- [TASK INSTRUCTIONS]:
The required result is an exact copy of the lines beginning at the line that contains "From stdpp Require" and ending at the last line of the material below.

- [INPUT RECORDS]:
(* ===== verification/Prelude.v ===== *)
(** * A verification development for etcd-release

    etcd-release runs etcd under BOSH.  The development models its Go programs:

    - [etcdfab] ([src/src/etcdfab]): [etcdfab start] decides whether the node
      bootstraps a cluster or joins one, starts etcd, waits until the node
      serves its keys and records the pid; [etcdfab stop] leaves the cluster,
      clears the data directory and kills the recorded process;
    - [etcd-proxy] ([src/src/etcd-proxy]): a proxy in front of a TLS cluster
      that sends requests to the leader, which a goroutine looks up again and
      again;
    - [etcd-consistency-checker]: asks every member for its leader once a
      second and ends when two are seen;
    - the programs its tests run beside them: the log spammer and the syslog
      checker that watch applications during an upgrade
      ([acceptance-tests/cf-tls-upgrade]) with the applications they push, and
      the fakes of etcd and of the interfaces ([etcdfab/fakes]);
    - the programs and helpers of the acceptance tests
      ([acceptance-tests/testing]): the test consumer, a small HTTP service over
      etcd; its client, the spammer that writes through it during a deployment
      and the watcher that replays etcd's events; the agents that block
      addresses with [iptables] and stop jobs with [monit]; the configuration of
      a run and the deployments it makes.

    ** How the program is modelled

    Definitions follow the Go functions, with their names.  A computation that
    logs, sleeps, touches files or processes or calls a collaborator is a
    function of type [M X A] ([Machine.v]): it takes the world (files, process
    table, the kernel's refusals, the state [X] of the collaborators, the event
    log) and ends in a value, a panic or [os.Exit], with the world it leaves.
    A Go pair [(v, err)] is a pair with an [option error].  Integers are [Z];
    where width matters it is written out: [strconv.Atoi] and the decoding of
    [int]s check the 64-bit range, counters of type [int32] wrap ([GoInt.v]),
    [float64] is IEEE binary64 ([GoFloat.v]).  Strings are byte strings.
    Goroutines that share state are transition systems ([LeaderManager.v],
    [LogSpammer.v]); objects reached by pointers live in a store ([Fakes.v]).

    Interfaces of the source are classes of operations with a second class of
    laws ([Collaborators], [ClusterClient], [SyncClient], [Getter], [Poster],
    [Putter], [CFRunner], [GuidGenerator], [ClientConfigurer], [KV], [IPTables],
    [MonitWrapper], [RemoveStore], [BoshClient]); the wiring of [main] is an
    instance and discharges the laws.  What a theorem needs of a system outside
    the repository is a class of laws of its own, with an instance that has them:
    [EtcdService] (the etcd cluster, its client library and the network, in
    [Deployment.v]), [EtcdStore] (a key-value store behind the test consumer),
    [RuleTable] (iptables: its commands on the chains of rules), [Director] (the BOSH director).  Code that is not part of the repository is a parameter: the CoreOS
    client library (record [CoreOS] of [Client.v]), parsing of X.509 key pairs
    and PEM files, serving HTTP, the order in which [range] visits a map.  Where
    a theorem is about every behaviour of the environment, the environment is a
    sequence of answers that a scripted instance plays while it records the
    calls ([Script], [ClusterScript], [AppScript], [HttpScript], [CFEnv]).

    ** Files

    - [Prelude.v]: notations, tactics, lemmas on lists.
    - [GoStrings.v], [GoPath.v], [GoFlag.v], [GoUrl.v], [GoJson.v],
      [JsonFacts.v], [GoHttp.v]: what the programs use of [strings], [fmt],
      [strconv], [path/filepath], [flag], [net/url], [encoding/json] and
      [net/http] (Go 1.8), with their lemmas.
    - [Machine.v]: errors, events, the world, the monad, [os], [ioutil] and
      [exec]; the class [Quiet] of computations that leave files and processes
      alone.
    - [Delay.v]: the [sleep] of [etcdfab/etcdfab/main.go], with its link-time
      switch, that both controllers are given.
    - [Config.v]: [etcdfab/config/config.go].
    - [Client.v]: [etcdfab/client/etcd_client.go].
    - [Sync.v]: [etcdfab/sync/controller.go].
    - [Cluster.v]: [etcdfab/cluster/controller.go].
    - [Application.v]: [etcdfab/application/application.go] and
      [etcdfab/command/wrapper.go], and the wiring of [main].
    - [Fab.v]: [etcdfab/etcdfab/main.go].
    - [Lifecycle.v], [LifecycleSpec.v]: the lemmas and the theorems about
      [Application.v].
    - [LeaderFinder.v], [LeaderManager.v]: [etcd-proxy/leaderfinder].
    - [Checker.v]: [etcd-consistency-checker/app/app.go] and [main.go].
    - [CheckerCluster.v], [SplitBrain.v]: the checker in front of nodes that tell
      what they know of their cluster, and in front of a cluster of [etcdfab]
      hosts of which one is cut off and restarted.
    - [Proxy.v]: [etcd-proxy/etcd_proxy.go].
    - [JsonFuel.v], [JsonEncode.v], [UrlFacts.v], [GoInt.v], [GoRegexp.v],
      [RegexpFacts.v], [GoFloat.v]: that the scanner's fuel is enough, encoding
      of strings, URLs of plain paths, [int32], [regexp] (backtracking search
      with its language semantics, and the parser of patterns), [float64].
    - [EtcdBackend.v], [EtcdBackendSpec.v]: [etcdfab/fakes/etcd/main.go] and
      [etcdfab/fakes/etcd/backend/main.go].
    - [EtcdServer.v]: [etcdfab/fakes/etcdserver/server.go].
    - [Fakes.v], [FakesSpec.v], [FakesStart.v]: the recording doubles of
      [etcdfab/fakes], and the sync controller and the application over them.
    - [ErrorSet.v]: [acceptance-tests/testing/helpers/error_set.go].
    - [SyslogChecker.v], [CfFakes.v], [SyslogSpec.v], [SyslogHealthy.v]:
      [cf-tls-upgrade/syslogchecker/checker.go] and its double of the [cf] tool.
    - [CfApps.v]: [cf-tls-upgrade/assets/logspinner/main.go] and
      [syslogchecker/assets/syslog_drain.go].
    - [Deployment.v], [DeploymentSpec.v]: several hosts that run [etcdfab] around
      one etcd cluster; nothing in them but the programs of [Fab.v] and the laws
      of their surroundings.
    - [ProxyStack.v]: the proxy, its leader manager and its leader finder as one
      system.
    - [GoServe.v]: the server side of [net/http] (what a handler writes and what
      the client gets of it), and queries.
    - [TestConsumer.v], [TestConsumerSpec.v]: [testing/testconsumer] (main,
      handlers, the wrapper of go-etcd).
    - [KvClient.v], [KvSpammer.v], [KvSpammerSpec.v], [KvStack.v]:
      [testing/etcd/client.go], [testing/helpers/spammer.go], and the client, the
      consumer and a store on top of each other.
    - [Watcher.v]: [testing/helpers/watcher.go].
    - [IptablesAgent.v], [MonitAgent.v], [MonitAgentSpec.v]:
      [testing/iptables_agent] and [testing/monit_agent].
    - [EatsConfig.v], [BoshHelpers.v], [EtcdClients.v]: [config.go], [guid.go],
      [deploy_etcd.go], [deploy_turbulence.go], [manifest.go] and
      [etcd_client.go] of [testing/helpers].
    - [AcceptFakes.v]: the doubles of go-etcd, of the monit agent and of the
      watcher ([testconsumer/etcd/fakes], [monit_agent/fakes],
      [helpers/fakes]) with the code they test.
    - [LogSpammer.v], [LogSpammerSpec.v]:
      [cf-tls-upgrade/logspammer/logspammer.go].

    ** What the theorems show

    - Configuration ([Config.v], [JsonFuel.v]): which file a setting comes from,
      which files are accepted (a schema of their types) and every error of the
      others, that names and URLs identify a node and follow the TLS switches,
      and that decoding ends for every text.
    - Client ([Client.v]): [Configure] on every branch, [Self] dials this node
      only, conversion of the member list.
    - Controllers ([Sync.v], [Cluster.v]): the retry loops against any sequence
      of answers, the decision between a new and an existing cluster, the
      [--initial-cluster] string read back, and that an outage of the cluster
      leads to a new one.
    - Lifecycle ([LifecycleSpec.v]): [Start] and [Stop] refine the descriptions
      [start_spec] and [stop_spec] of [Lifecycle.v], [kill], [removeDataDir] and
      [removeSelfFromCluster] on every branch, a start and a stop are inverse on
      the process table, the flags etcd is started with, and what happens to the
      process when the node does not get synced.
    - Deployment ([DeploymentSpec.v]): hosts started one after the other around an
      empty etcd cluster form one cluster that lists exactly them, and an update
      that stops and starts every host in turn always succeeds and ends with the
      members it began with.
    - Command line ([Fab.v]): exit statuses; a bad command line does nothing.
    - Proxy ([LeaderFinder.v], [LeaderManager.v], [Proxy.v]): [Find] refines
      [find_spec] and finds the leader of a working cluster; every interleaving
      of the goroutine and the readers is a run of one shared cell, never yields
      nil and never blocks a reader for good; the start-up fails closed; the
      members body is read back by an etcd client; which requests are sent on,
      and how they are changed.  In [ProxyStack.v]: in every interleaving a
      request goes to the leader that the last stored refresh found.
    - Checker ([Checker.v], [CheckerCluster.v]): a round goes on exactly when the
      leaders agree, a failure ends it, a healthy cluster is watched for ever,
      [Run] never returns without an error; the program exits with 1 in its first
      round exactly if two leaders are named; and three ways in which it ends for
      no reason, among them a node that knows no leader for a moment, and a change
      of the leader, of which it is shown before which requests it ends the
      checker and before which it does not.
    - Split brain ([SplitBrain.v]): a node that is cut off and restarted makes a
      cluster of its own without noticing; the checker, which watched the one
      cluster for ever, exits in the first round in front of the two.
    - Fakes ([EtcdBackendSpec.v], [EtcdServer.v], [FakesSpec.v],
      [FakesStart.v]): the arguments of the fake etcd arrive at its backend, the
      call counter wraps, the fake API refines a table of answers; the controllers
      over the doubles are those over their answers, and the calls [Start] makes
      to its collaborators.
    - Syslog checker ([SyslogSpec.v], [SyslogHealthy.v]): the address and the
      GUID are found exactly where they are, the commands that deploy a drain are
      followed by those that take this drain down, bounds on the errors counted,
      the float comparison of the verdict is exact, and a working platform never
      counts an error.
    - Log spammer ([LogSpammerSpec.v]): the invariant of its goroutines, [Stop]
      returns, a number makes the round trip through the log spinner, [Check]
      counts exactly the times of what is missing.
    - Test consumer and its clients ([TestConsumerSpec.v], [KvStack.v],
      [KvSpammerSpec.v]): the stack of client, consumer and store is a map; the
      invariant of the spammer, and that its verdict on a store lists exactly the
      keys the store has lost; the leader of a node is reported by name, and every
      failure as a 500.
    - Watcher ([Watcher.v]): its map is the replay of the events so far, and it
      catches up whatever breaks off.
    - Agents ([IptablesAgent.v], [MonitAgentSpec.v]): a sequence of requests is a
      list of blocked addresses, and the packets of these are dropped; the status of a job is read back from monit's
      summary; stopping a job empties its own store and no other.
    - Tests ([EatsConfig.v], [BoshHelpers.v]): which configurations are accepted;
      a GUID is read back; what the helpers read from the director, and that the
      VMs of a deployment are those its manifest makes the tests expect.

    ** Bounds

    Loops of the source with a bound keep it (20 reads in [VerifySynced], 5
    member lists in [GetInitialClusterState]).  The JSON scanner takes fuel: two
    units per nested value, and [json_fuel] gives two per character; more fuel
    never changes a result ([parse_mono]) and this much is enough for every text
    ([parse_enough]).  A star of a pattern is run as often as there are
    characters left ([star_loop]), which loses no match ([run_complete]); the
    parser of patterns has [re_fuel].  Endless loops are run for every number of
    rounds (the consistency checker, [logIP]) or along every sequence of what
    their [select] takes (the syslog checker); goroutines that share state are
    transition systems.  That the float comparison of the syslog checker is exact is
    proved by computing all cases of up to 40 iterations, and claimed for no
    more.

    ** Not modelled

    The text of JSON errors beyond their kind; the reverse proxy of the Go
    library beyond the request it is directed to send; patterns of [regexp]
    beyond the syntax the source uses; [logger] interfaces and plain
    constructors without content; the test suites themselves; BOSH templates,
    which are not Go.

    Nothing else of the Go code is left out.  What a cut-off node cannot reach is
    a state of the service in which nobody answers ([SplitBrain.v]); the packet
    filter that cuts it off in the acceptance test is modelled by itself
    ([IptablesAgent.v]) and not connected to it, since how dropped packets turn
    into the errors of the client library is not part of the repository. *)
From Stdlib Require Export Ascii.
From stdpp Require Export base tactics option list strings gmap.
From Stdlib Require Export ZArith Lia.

- [ANSWER BOX]:
From stdpp Require Export base tactics option list strings gmap.
From Stdlib Require Export ZArith Lia.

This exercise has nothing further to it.